> _Work task_:
Within the entries below, find the portion that opens with the line containing "Definition lower_char (c" and closes with the line containing "(** [str.isspace] on". Retype that portion exactly and only.

(Records from a dataset)
----
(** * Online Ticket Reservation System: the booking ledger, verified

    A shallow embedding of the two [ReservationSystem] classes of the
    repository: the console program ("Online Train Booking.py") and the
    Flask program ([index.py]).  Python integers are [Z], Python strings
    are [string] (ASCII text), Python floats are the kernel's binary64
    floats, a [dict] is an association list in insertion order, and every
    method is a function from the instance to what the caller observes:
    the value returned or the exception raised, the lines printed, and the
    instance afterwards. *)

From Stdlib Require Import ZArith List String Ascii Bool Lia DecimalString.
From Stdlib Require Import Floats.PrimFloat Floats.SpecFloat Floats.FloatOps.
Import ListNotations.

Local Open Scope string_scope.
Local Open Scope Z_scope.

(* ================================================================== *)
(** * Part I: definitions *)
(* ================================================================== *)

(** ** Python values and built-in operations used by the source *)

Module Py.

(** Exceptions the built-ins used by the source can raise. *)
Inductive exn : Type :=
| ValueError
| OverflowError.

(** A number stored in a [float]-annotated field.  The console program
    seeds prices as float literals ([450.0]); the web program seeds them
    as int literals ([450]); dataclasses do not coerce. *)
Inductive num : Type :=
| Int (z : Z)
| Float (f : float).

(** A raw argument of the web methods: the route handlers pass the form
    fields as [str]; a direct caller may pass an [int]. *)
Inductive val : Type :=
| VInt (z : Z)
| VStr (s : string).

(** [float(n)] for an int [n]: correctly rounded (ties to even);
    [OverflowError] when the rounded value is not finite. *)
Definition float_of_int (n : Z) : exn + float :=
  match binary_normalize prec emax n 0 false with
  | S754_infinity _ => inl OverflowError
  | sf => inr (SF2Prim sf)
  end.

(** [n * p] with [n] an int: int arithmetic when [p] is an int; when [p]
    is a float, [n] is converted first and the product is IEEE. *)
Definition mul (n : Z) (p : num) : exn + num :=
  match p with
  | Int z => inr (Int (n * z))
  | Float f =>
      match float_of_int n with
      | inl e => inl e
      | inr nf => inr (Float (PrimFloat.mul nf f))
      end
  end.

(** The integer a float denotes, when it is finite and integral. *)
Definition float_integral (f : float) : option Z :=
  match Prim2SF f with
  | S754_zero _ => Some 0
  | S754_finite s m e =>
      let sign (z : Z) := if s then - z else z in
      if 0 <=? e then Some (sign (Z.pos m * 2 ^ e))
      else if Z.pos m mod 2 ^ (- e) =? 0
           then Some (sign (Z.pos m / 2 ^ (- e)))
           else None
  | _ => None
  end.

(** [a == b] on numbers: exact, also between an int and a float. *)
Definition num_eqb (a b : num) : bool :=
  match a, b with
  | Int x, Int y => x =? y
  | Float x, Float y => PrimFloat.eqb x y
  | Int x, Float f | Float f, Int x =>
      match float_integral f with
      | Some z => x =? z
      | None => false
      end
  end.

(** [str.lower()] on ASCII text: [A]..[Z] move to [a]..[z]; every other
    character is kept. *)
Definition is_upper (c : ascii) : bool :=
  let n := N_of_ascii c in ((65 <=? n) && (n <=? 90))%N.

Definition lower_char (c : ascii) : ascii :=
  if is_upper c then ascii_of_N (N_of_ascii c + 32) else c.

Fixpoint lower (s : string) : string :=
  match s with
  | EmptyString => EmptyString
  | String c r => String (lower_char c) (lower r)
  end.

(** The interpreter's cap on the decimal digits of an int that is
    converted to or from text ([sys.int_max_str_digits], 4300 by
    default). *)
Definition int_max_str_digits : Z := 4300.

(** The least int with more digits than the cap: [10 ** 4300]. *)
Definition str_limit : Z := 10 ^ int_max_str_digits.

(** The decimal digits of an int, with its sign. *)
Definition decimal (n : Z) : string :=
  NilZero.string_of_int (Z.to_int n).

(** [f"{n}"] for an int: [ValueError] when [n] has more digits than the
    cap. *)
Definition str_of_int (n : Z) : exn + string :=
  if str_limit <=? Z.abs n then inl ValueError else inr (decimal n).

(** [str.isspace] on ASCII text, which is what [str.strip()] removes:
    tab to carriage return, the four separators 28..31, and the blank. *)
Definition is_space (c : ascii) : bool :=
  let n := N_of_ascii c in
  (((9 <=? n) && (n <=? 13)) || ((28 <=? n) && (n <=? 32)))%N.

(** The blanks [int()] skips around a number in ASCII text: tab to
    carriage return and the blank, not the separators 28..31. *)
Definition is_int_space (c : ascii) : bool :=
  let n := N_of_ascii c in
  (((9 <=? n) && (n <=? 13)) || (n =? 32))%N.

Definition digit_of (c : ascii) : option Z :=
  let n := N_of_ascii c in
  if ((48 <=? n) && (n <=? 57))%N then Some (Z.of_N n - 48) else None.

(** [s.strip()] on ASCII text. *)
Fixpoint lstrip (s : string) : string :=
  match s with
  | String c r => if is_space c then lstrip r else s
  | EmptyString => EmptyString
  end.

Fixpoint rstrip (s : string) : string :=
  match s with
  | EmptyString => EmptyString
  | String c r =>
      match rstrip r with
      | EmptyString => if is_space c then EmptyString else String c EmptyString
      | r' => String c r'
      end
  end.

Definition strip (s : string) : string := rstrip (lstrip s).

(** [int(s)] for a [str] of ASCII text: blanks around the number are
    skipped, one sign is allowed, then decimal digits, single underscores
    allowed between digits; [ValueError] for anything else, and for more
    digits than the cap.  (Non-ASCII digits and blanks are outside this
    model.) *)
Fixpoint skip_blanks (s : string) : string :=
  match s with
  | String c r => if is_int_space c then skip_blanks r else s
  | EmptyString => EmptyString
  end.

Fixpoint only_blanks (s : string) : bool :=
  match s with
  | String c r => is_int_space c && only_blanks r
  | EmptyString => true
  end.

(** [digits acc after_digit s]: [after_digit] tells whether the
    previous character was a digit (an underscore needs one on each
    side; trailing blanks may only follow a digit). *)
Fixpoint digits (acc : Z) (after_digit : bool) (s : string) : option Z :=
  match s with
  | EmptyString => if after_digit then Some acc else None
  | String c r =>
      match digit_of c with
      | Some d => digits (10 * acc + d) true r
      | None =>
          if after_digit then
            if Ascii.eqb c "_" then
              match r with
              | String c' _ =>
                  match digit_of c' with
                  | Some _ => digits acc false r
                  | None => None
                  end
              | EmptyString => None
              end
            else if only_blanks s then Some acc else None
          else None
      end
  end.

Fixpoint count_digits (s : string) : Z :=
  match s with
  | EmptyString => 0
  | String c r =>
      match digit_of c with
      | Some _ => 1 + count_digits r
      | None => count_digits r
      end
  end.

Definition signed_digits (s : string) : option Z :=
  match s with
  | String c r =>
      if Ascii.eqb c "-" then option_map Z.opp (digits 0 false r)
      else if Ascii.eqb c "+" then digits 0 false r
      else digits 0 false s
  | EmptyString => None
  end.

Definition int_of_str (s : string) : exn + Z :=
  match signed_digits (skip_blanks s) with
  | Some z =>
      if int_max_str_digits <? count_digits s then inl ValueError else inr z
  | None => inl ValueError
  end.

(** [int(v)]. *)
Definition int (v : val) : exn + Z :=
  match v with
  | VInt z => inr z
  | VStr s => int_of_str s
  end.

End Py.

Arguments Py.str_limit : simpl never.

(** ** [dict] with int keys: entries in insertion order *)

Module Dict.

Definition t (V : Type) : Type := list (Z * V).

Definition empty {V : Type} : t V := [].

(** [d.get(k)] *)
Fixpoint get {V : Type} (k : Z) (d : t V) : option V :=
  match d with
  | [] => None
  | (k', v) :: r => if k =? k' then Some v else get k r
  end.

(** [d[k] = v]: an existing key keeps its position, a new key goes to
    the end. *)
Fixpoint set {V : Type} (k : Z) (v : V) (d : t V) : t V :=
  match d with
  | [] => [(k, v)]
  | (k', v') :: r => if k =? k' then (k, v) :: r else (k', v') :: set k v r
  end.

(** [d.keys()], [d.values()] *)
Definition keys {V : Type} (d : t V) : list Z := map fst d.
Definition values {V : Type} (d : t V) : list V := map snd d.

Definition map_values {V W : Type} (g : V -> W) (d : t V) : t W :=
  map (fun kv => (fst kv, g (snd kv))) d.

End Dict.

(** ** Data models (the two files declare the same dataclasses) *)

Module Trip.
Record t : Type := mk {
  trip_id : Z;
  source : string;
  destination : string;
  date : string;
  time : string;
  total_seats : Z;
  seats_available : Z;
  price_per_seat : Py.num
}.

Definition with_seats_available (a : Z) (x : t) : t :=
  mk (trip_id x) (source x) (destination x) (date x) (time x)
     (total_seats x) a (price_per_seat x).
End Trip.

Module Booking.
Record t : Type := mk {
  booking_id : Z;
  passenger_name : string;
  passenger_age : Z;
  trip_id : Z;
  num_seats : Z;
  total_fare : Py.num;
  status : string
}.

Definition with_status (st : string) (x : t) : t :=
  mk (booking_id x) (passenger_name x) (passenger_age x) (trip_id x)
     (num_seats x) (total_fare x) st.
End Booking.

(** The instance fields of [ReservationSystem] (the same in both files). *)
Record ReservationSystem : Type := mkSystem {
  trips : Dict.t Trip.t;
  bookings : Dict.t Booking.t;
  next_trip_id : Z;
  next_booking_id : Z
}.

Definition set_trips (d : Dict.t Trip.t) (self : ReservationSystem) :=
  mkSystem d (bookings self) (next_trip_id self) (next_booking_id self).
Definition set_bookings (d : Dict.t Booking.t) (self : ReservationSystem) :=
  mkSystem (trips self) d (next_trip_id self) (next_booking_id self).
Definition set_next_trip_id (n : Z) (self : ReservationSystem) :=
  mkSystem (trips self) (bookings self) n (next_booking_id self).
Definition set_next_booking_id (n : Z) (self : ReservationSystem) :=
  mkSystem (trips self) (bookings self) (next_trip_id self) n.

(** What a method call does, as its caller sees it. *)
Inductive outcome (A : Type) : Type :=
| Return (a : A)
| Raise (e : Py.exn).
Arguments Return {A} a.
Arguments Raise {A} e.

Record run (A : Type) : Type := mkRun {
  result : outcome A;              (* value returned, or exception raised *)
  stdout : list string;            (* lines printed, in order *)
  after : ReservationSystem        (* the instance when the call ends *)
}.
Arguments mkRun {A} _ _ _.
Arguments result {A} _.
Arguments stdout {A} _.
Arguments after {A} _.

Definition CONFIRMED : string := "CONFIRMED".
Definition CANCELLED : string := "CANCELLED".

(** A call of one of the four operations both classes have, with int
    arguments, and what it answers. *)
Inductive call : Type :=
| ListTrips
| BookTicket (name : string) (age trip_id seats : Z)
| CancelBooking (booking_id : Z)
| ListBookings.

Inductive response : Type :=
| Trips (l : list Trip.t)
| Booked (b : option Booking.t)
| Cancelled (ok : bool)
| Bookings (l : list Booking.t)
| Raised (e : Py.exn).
----
> _Task response_:
Definition lower_char (c : ascii) : ascii :=
  if is_upper c then ascii_of_N (N_of_ascii c + 32) else c.

Fixpoint lower (s : string) : string :=
  match s with
  | EmptyString => EmptyString
  | String c r => String (lower_char c) (lower r)
  end.

(** The interpreter's cap on the decimal digits of an int that is
    converted to or from text ([sys.int_max_str_digits], 4300 by
    default). *)
Definition int_max_str_digits : Z := 4300.

(** The least int with more digits than the cap: [10 ** 4300]. *)
Definition str_limit : Z := 10 ^ int_max_str_digits.

(** The decimal digits of an int, with its sign. *)
Definition decimal (n : Z) : string :=
  NilZero.string_of_int (Z.to_int n).

(** [f"{n}"] for an int: [ValueError] when [n] has more digits than the
    cap. *)
Definition str_of_int (n : Z) : exn + string :=
  if str_limit <=? Z.abs n then inl ValueError else inr (decimal n).

(** [str.isspace] on ASCII text, which is what [str.strip()] removes:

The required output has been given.